[Dataset entries]
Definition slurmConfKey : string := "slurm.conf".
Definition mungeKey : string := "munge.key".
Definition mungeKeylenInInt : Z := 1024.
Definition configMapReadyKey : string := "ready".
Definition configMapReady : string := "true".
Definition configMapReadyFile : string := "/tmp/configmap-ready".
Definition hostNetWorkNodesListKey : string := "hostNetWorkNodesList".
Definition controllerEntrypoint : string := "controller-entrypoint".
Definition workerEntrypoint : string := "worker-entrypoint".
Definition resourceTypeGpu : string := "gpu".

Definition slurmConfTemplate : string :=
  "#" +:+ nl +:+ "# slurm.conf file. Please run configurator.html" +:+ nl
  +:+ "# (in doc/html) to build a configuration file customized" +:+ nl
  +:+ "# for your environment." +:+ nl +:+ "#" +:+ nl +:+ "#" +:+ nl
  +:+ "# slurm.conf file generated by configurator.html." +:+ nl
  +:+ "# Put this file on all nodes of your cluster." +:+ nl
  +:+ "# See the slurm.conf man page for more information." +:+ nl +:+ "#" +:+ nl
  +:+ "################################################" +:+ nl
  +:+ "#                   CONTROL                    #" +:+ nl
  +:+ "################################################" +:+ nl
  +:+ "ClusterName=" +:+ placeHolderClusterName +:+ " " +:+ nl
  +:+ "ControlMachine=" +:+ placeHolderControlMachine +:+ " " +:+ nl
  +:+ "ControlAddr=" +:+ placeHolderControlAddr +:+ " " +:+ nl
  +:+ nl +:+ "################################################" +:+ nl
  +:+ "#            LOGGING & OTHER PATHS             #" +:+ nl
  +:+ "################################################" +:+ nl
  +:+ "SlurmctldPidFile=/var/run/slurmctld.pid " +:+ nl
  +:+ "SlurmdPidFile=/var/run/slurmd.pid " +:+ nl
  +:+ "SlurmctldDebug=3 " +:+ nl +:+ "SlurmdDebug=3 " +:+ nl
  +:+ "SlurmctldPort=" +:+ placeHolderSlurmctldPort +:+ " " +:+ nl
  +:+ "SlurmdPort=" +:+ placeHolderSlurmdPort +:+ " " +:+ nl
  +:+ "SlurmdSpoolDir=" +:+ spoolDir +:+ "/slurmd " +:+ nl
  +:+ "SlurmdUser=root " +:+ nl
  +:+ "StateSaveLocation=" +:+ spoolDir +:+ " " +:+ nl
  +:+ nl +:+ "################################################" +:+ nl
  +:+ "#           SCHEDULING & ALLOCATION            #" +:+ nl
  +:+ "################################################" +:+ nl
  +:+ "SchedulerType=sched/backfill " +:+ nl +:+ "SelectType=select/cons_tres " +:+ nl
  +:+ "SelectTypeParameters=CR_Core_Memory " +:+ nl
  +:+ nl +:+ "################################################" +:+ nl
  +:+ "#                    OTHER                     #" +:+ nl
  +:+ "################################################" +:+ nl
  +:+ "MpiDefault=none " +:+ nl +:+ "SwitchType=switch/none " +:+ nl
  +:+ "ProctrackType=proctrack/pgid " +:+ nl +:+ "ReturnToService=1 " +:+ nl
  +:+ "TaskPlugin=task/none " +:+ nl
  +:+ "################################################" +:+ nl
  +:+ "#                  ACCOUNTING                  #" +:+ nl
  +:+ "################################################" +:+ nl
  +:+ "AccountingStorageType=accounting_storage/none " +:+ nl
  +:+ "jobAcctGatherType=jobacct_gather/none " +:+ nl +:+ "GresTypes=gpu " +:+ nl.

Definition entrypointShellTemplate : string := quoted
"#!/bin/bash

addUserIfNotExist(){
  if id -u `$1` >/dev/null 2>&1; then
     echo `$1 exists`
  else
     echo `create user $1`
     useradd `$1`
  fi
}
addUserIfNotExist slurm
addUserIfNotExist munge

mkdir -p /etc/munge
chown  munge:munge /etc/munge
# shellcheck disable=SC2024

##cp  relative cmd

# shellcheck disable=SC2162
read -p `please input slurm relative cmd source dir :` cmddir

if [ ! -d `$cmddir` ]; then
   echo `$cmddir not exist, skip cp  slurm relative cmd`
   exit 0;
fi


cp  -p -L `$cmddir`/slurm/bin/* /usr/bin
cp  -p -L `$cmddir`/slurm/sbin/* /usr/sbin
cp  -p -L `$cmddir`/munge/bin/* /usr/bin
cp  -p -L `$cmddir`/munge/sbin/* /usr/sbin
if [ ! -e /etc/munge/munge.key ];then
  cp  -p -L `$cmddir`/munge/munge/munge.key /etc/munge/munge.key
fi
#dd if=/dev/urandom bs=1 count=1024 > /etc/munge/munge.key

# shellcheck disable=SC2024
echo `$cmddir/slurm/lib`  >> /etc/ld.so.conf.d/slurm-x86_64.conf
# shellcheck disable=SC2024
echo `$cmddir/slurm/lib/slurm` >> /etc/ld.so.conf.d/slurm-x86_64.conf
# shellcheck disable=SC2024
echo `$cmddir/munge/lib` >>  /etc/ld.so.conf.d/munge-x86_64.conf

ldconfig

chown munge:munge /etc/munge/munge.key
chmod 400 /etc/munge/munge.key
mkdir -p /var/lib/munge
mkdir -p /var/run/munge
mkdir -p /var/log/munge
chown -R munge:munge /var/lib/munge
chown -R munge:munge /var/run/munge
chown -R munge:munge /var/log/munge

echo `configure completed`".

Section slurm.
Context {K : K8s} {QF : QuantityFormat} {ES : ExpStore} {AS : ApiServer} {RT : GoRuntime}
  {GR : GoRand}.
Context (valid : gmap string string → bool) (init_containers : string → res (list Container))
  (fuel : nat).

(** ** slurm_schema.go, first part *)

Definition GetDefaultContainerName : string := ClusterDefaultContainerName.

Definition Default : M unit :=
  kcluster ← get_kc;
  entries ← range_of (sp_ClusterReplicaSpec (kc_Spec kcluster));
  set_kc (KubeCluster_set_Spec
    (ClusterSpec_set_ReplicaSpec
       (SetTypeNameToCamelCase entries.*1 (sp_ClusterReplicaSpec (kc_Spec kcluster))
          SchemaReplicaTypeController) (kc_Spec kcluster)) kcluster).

Exercise aim -
Across the data, tally the lines containing "chown" and give back the number alone.

Solution to this exercise -
5